* _Stored data entries_:
(* ===== verification/StatusFacts.v ===== *)
(** Correctness of the reported status: CPU usage and cluster state. *)

From S2P Require Import Prelude ApiTypes K8sTypes Names Effects Status Services.
From S2P Require Import ConfigMaps ReplicaSets Hpa Reconcile Examples Traces.

Local Open Scope string_scope.

(** ** CPU usage *)

(** The CPU usage of a container, when it is one of the cluster's role and the
    metrics have it. *)
Definition container_usage (containerName : string) (cm : ContainerMetrics) : list Z :=
  if String.eqb (cmx_Name cm) containerName then
    match cmx_Usage cm !! "cpu" with Some q => [q_MilliValue q] | None => [] end
  else [].

Definition usages (containerName : string) (items : list PodMetrics) : list Z :=
  concat (map (λ pm, concat (map (container_usage containerName) (pmx_Containers pm))) items).

Definition total (l : list Z) : Z := foldr Z.add 0%Z l.

(** Adding up in int64, one container after the other. *)
Definition add_usages (allotted : Z) (tot : Z * Z) (l : list Z) : Z * Z :=
  foldl (λ tot used, (wrap64 (tot.1 + allotted), wrap64 (tot.2 + used))) tot l.

Section cpu.
Context `{GoMapRange, Apimachinery}.

Lemma addUsage_other name allotted cm l tot :
  cmx_Name cm ≠ name ∨ "cpu" ∉ l.*1 → foldl (addUsage name allotted cm) tot l = tot.
Proof.
  revert tot. induction l as [|[k q] l IH]; intros tot Hl; [done|]. cbn [foldl].
  assert (addUsage name allotted cm tot (k, q) = tot) as ->.
  { unfold addUsage. simpl. destruct Hl as [Hn|Hk].
    - apply String.eqb_neq in Hn. by rewrite Hn, andb_false_r.
    - destruct (String.eqb_spec k ResourceCPU) as [->|]; [|done]. destruct Hk. left. }
  apply IH. destruct Hl as [?|Hk]; [by left|right]. intros Hin. apply Hk. by right.
Qed.

Lemma addUsage_list name allotted cm l tot :
  cmx_Name cm = name → NoDup l.*1 →
  foldl (addUsage name allotted cm) tot l
  = add_usages allotted tot
      match (list_to_map l : gmap string Quantity) !! "cpu" with
      | Some q => [q_MilliValue q]
      | None => []
      end.
Proof.
  intros Hn. revert tot. induction l as [|[k q] l IH]; intros tot Hnd; [done|].
  apply NoDup_cons in Hnd as [Hk Hnd]. cbn [foldl]. rewrite list_to_map_cons. simpl in Hk.
  destruct (decide (k = "cpu")) as [->|Hne].
  - rewrite lookup_insert_eq, addUsage_other by by right.
    unfold addUsage, add_usages. simpl. apply String.eqb_eq in Hn. by rewrite Hn.
  - rewrite lookup_insert_ne, <-IH by done. f_equal. unfold addUsage, ResourceCPU. simpl.
    by apply String.eqb_neq in Hne; rewrite Hne.
Qed.

(** The inner loop over the map of a container's usage adds at most once,
    whatever the order of the range. *)
Lemma sumContainer_usage name allotted tot cm :
  sumContainer name allotted tot cm = add_usages allotted tot (container_usage name cm).
Proof.
  unfold sumContainer, container_usage.
  destruct (String.eqb_spec (cmx_Name cm) name) as [Hn|Hn].
  - rewrite addUsage_list by (done || apply NoDup_map_range_keys). by rewrite list_to_map_range.
  - by rewrite addUsage_other by by left.
Qed.

Lemma add_usages_app allotted tot l1 l2 :
  add_usages allotted tot (l1 ++ l2)%list = add_usages allotted (add_usages allotted tot l1) l2.
Proof. apply foldl_app. Qed.

Lemma sumUsage_usages name allotted items :
  sumUsage name allotted items = add_usages allotted (0%Z, 0%Z) (usages name items).
Proof.
  unfold sumUsage, usages. generalize (0%Z, 0%Z) as tot.
  induction items as [|pm items IH]; intros tot; [done|]. simpl. rewrite add_usages_app, <-IH.
  f_equal. generalize (pmx_Containers pm) as cs. intros cs. revert tot.
  induction cs as [|cm cs IHc]; intros tot; [done|]. simpl.
  by rewrite add_usages_app, IHc, sumContainer_usage.
Qed.

Lemma total_nonneg l : Forall (λ u, 0 <= u)%Z l → (0 <= total l)%Z.
Proof. induction 1; simpl; [lia|]. unfold total in *. lia. Qed.

(** Without overflow the sums are exact. *)
Lemma add_usages_exact allotted l a b :
  (0 <= allotted)%Z → Forall (λ u, 0 <= u)%Z l → (0 <= a)%Z → (0 <= b)%Z →
  (a + Z.of_nat (length l) * allotted < 2 ^ 63)%Z → (b + total l < 2 ^ 63)%Z →
  add_usages allotted (a, b) l = (a + Z.of_nat (length l) * allotted, b + total l)%Z.
Proof.
  intros Hal Hl. revert a b. induction Hl as [|u l Hu Hl IH]; intros a b Ha Hb Hna Hnb.
  - simpl. f_equal; lia.
  - pose proof (total_nonneg l Hl) as Ht. unfold total in *. cbn [foldr length] in *.
    unfold add_usages in *. cbn [foldl fst snd].
    assert (0 <= Z.of_nat (length l) * allotted)%Z by (apply Z.mul_nonneg_nonneg; lia).
    rewrite !wrap64_id by (unfold in_int64; lia). rewrite IH by lia. f_equal; lia.
Qed.

Lemma percent_exact num den :
  (0 <= num < 2 ^ 63)%Z → (0 < den)%Z →
  (if den =? 0 then 0 else wrap64 (Z.quot (wrap64 num) den))%Z = (num / den)%Z.
Proof.
  intros Hnum Hden. destruct (Z.eqb_spec den 0); [lia|].
  rewrite (wrap64_id num) by (unfold in_int64; lia). rewrite Z.quot_div_nonneg by lia.
  apply wrap64_id. unfold in_int64. pose proof (Z.div_pos num den ltac:(lia) Hden).
  pose proof (Z.div_le_upper_bound num den num Hden ltac:(nia)). lia.
Qed.

(** C28: the CPU usage that is reported for a role. When the metrics are there,
    getCPUUsage returns the floor of the percentage that the containers of the
    role use of what they are allotted together, a container counting only
    when the metrics have its CPU, and 0 when none counts; the order in which
    the maps are ranged over does not matter, and int64 does not overflow for
    sums below 2^63 / 100. *)
Theorem cpu_usage_percent {W} (h : env W) w p (isCoordinator : bool) items q err name :
  let allotted := q_MilliValue q in
  let used := usages name items in
  (if isCoordinator then getCoordinatorContainerName (p_Uuid p)
   else getWorkerContainerPrefix (p_Uuid p)) = Some name →
  (h w (ListPodMetrics (p_Namespace p) (p_TypeMeta p)
          (single_label (if isCoordinator then getCoordinatorPodLabel (p_Uuid p)
                         else getWorkerPodLabel (p_Uuid p))))).1 = inr items →
  ParseQuantity (if isCoordinator then cs_CpuLimit (Coordinator (Spec p))
                 else ws_CpuLimit (Worker (Spec p))) = (q, err) →
  (0 < allotted)%Z → Forall (λ u, 0 <= u)%Z used →
  (Z.of_nat (length used) * allotted < 2 ^ 63)%Z → (100 * total used < 2 ^ 63)%Z →
  (run h (getCPUUsage p isCoordinator) w).1.1
  = Returned (if decide (used = []) then 0%Z
              else 100 * total used / (Z.of_nat (length used) * allotted))%Z.
Proof.
  intros allotted used Hname Hm Hq Hal Hused Hna Hnu.
  unfold getCPUUsage. rewrite Hname. cbv [mbind mret prog_mbind prog_ret call ofOption].
  cbn [prog_bind run]. destruct (h w _) as [x w1]. simpl in Hm. subst x. cbn [prog_bind].
  rewrite Hq. cbn [run fst snd]. f_equal. rewrite sumUsage_usages. fold allotted used.
  pose proof (total_nonneg used Hused) as Ht.
  rewrite add_usages_exact by (lia || done). unfold usagePercent. cbn [fst snd].
  case_decide as He.
  - rewrite He. done.
  - assert (0 < Z.of_nat (length used))%Z as Hlen by (destruct used; [done|simpl; lia]).
    assert (0 < Z.of_nat (length used) * allotted)%Z as Hpos by (apply Z.mul_pos_pos; lia).
    replace (0 + Z.of_nat (length used) * allotted)%Z
      with (Z.of_nat (length used) * allotted)%Z by lia.
    replace ((0 + total used) * 100)%Z with (100 * total used)%Z by lia.
    apply percent_exact; lia.
Qed.
End cpu.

* _Goal of the exercise_:
Where the word "Hused" occurs in a line of the entries above, count that line, and reply with the total only.

* _Exercise response_:
2